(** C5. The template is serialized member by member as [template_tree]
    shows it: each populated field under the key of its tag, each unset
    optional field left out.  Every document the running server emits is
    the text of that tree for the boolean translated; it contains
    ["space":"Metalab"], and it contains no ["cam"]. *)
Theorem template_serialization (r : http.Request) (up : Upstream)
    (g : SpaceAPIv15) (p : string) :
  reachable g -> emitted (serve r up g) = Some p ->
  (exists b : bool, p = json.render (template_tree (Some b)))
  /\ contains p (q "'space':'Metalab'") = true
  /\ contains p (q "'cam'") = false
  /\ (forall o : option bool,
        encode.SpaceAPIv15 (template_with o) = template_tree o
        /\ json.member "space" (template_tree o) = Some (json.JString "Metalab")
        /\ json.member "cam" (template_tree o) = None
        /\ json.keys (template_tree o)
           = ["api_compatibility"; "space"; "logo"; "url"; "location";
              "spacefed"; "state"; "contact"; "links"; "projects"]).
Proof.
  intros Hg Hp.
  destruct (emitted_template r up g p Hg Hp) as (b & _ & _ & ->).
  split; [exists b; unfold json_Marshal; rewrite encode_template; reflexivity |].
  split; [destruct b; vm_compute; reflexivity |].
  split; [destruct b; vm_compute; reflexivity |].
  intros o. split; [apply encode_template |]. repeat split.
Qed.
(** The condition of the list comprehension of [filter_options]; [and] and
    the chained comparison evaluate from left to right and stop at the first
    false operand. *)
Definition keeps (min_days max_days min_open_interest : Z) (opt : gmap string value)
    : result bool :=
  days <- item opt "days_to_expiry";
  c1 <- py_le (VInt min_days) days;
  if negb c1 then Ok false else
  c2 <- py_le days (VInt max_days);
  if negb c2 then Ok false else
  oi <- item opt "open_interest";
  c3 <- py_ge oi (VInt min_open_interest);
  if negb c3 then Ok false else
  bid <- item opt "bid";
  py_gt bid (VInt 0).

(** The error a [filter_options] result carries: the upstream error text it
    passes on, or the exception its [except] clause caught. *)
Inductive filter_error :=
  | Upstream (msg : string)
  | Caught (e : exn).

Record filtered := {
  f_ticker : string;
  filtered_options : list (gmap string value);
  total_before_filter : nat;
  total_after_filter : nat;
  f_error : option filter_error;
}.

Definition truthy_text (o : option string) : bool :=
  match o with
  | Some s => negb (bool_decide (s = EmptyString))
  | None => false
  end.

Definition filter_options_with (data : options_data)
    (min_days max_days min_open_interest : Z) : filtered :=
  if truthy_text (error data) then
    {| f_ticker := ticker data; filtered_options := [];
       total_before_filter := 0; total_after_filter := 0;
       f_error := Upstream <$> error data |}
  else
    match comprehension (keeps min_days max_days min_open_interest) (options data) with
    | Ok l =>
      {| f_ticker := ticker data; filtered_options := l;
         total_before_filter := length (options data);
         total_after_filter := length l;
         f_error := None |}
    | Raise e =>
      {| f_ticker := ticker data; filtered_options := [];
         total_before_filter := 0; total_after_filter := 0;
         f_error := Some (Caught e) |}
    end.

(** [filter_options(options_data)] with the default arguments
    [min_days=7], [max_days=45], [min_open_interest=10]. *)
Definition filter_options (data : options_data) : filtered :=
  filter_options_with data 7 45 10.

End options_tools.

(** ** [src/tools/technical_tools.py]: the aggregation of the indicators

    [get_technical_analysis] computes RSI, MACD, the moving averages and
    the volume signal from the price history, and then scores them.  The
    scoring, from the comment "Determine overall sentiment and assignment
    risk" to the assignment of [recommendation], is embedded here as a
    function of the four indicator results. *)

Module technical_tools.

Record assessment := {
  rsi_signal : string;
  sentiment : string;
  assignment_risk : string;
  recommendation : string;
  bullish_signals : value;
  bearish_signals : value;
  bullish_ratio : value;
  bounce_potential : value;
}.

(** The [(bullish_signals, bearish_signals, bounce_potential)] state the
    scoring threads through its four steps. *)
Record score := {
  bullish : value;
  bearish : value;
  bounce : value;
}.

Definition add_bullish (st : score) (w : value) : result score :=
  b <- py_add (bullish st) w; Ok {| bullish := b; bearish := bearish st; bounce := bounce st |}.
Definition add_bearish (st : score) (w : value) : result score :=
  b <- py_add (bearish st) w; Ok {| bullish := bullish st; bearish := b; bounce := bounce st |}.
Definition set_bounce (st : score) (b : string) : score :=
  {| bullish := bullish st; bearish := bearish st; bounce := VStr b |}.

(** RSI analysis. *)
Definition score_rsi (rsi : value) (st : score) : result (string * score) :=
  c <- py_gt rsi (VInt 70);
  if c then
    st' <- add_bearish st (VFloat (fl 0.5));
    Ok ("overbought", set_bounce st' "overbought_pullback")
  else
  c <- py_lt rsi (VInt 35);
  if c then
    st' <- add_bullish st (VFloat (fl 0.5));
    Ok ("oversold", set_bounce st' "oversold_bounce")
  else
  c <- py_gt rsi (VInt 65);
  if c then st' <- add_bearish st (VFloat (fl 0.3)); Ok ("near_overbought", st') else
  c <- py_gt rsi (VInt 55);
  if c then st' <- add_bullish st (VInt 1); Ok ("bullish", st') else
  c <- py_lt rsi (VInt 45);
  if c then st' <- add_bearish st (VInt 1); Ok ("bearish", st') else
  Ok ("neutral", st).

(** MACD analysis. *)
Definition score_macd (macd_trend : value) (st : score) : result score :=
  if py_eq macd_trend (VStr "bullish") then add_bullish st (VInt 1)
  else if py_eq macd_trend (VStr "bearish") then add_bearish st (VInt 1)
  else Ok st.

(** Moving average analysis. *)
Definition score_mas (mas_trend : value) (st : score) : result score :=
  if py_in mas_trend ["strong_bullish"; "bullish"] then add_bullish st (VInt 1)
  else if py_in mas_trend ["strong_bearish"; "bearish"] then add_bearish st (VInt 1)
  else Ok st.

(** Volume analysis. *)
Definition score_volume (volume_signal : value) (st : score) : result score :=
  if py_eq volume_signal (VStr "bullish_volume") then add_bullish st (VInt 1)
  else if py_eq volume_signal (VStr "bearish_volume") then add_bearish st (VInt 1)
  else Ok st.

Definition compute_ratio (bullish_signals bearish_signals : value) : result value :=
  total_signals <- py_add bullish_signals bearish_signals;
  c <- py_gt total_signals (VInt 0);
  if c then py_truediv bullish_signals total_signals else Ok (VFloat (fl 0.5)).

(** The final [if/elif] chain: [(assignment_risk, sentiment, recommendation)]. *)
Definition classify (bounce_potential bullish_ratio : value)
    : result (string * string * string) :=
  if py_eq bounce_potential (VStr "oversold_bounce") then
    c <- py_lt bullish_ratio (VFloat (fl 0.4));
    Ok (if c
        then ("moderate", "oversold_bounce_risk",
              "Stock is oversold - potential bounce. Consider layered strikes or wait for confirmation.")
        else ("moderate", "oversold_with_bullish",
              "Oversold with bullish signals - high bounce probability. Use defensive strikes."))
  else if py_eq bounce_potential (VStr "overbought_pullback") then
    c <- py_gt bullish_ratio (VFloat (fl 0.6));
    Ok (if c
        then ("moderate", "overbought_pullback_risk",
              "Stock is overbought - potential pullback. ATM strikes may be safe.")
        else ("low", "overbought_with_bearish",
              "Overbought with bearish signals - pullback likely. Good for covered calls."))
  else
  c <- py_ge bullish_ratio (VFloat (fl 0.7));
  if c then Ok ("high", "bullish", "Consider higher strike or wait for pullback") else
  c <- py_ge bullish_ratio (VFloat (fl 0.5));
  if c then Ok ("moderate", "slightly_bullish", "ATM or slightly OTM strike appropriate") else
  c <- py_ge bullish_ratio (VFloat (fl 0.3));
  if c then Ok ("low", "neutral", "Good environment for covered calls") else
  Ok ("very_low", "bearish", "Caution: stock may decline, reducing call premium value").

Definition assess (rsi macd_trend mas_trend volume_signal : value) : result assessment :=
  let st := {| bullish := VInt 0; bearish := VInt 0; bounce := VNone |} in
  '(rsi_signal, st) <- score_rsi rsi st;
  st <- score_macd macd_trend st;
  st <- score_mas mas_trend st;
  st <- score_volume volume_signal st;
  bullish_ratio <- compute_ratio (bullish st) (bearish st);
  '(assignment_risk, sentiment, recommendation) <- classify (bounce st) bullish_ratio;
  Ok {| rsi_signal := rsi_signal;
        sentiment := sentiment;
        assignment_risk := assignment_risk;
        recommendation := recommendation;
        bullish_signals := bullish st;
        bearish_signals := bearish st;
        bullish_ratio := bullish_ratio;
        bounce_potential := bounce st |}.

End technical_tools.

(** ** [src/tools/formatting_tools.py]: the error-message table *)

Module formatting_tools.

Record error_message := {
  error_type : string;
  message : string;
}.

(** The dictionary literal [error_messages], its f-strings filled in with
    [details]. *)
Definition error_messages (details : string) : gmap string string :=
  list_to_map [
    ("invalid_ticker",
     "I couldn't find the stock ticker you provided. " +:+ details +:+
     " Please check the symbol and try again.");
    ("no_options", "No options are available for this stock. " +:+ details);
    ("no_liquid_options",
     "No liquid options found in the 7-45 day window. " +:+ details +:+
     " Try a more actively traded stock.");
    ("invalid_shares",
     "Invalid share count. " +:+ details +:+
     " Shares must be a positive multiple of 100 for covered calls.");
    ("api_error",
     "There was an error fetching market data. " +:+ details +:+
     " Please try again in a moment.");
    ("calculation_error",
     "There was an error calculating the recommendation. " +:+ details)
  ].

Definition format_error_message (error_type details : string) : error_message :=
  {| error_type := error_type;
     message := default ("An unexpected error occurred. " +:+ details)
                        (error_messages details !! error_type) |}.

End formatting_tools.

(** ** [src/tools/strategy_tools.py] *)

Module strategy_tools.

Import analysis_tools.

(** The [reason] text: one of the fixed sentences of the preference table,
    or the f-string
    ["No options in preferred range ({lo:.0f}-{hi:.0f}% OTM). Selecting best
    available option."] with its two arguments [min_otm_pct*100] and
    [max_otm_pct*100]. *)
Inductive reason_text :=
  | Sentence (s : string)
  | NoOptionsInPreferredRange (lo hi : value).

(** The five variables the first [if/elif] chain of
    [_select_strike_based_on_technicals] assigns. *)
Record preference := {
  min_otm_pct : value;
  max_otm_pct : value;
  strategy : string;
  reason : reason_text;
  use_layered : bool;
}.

○ ○ ○

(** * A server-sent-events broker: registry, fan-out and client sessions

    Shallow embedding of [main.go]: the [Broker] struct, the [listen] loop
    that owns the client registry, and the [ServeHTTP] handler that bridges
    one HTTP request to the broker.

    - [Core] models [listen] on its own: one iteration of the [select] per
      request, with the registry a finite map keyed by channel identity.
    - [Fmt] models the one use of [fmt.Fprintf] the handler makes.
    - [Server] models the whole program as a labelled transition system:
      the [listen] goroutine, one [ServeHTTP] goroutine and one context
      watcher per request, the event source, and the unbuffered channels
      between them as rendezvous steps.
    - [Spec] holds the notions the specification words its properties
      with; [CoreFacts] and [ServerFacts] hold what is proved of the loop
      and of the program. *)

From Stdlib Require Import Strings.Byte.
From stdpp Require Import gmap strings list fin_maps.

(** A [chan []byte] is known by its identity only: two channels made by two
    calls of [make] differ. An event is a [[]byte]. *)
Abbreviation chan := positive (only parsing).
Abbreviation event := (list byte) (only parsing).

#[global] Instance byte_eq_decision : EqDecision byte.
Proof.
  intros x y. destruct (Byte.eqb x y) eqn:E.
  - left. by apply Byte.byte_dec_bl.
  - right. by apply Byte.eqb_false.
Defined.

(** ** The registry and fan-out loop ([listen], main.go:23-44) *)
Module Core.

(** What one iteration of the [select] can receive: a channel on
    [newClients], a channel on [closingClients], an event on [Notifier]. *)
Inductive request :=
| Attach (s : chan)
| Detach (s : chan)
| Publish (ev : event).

○ ○ ○

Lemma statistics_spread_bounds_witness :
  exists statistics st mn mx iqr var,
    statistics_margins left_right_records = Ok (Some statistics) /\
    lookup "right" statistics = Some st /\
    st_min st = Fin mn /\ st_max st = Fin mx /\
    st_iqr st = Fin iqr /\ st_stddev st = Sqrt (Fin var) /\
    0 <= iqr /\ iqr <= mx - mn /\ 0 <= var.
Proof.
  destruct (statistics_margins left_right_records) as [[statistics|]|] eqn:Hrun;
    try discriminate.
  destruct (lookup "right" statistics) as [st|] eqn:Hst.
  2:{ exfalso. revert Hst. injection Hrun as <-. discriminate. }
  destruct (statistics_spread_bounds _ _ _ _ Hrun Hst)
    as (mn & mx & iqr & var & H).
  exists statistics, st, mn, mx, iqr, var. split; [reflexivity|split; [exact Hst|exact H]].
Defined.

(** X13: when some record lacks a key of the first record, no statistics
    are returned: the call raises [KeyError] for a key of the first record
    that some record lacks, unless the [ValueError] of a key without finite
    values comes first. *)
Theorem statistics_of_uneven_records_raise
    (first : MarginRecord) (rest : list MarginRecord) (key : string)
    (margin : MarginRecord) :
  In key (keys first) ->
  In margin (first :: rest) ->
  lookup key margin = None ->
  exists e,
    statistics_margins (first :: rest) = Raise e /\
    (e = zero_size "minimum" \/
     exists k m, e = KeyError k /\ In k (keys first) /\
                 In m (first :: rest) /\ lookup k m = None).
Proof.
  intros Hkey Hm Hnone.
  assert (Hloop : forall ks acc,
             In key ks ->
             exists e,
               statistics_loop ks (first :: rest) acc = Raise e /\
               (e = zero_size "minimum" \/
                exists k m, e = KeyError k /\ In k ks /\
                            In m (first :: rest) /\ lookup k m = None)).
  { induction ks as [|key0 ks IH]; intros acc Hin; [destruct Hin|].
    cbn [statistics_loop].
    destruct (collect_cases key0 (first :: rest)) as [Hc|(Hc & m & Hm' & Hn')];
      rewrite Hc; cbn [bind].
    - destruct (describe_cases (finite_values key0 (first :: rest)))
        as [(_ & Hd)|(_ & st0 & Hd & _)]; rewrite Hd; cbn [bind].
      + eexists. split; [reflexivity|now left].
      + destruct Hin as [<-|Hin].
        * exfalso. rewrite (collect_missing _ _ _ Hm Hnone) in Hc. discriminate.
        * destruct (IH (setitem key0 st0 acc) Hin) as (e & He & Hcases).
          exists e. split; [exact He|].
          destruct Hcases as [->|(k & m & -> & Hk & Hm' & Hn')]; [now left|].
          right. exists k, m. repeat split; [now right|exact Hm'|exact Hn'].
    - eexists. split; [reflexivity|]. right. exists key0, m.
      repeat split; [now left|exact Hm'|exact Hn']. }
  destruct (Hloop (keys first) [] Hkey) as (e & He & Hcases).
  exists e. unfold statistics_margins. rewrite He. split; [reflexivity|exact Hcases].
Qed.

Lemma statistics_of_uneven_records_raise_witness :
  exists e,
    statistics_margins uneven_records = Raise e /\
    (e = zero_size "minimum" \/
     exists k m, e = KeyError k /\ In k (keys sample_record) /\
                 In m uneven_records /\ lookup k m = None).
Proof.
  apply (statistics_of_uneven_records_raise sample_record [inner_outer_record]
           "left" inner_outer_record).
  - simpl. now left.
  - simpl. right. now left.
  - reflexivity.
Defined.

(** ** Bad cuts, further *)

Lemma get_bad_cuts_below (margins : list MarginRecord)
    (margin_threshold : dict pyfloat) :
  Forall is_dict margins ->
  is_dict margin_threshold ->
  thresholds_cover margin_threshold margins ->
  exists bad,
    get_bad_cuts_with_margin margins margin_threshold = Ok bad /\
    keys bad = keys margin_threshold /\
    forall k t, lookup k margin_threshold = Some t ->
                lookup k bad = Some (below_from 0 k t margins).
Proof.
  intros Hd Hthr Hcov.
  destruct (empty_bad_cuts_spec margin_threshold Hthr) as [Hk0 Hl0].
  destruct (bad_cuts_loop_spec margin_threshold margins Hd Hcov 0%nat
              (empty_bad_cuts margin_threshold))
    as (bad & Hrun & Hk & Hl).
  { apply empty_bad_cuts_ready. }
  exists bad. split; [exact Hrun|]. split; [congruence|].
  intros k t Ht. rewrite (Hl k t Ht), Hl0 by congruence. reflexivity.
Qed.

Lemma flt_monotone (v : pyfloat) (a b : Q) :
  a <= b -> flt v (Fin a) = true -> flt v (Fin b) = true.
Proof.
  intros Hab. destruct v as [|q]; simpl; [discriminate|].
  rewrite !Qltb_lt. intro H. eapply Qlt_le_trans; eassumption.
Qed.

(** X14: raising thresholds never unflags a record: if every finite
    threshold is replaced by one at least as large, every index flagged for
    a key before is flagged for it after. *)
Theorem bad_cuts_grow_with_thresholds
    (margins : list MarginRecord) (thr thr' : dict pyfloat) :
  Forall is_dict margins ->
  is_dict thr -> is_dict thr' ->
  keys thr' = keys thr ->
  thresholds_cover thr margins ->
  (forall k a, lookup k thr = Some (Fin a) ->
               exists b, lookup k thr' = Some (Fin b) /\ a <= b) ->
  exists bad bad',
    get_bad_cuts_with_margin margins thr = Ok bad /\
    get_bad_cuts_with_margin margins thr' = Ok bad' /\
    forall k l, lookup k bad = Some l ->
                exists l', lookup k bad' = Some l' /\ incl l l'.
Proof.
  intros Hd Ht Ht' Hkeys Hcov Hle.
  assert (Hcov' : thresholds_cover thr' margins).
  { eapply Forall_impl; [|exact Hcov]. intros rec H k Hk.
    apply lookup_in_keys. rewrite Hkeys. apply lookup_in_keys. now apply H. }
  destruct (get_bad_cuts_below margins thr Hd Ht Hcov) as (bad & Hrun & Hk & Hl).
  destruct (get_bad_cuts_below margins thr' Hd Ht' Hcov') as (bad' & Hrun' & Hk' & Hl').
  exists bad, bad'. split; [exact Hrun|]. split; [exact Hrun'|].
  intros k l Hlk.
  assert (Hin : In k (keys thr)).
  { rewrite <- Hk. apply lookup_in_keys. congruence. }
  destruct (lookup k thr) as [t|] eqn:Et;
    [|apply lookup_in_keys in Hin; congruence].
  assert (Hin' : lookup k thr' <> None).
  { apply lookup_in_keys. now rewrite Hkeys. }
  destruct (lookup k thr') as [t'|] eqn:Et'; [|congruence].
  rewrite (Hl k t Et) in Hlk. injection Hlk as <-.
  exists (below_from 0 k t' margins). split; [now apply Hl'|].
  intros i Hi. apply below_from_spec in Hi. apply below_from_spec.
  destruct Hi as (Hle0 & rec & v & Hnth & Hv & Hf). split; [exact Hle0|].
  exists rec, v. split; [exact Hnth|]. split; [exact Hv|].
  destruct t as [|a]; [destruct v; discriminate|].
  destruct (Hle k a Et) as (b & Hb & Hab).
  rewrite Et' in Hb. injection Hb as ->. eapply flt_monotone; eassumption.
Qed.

○ ○ ○

▸ AIM OF THE EXERCISE
Reproduce the lines of the entries above from the one with "c <- py_gt rsi (VInt 55);" to the one with "(** MACD analysis. *)", both included, exactly and without any other line.

▸ ANSWER BOX
  c <- py_gt rsi (VInt 55);
  if c then st' <- add_bullish st (VInt 1); Ok ("bullish", st') else
  c <- py_lt rsi (VInt 45);
  if c then st' <- add_bearish st (VInt 1); Ok ("bearish", st') else
  Ok ("neutral", st).

(** MACD analysis. *)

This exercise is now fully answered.